TASK BRIEF
An exact printout of all the entries is required.

DATA PROVIDED

(* ===== verification/_CoqProject ===== *)
-Q . S2P
Prelude.v
GoBase.v
GoText.v
GoWords.v
FlowTypes.v
FlowHeader.v
FlowSFlow.v
FlowState.v
FlowDecode.v
Indicators.v
FlowListener.v
Mdns.v
Jobs.v
Outbox.v
Escalation.v
AlertWindows.v
Anomaly.v
AnomalySync.v
Dot11Frame.v
Dot11.v
Dot11View.v
Microburst.v
Registry.v
Bus.v
Tftp.v
Scheduler.v
Voip.v
IfRate.v
Retry.v
Syslog.v
Pmtud.v
SweepPlan.v
Paths.v
L2Path.v
AlertPipe.v
AlertListener.v
AlertObserve.v
IosConfig.v
Effects.v
ConfigStore.v
ConfigBackup.v
ConfigPush.v
CliShell.v
Dialogue.v
Netconf.v
CliPush.v
ImageStage.v
Dhcp.v
DhcpRogue.v
DhcpLease.v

TASK RESPONSE
(* ===== verification/_CoqProject ===== *)
-Q . S2P
Prelude.v
GoBase.v
GoText.v
GoWords.v
FlowTypes.v
FlowHeader.v
FlowSFlow.v
FlowState.v
FlowDecode.v
Indicators.v
FlowListener.v
Mdns.v
Jobs.v
Outbox.v
Escalation.v
AlertWindows.v
Anomaly.v
AnomalySync.v
Dot11Frame.v
Dot11.v
Dot11View.v
Microburst.v
Registry.v
Bus.v
Tftp.v
Scheduler.v
Voip.v
IfRate.v
Retry.v
Syslog.v
Pmtud.v
SweepPlan.v
Paths.v
L2Path.v
AlertPipe.v
AlertListener.v
AlertObserve.v
IosConfig.v
Effects.v
ConfigStore.v
ConfigBackup.v
ConfigPush.v
CliShell.v
Dialogue.v
Netconf.v
CliPush.v
ImageStage.v
Dhcp.v
DhcpRogue.v
DhcpLease.v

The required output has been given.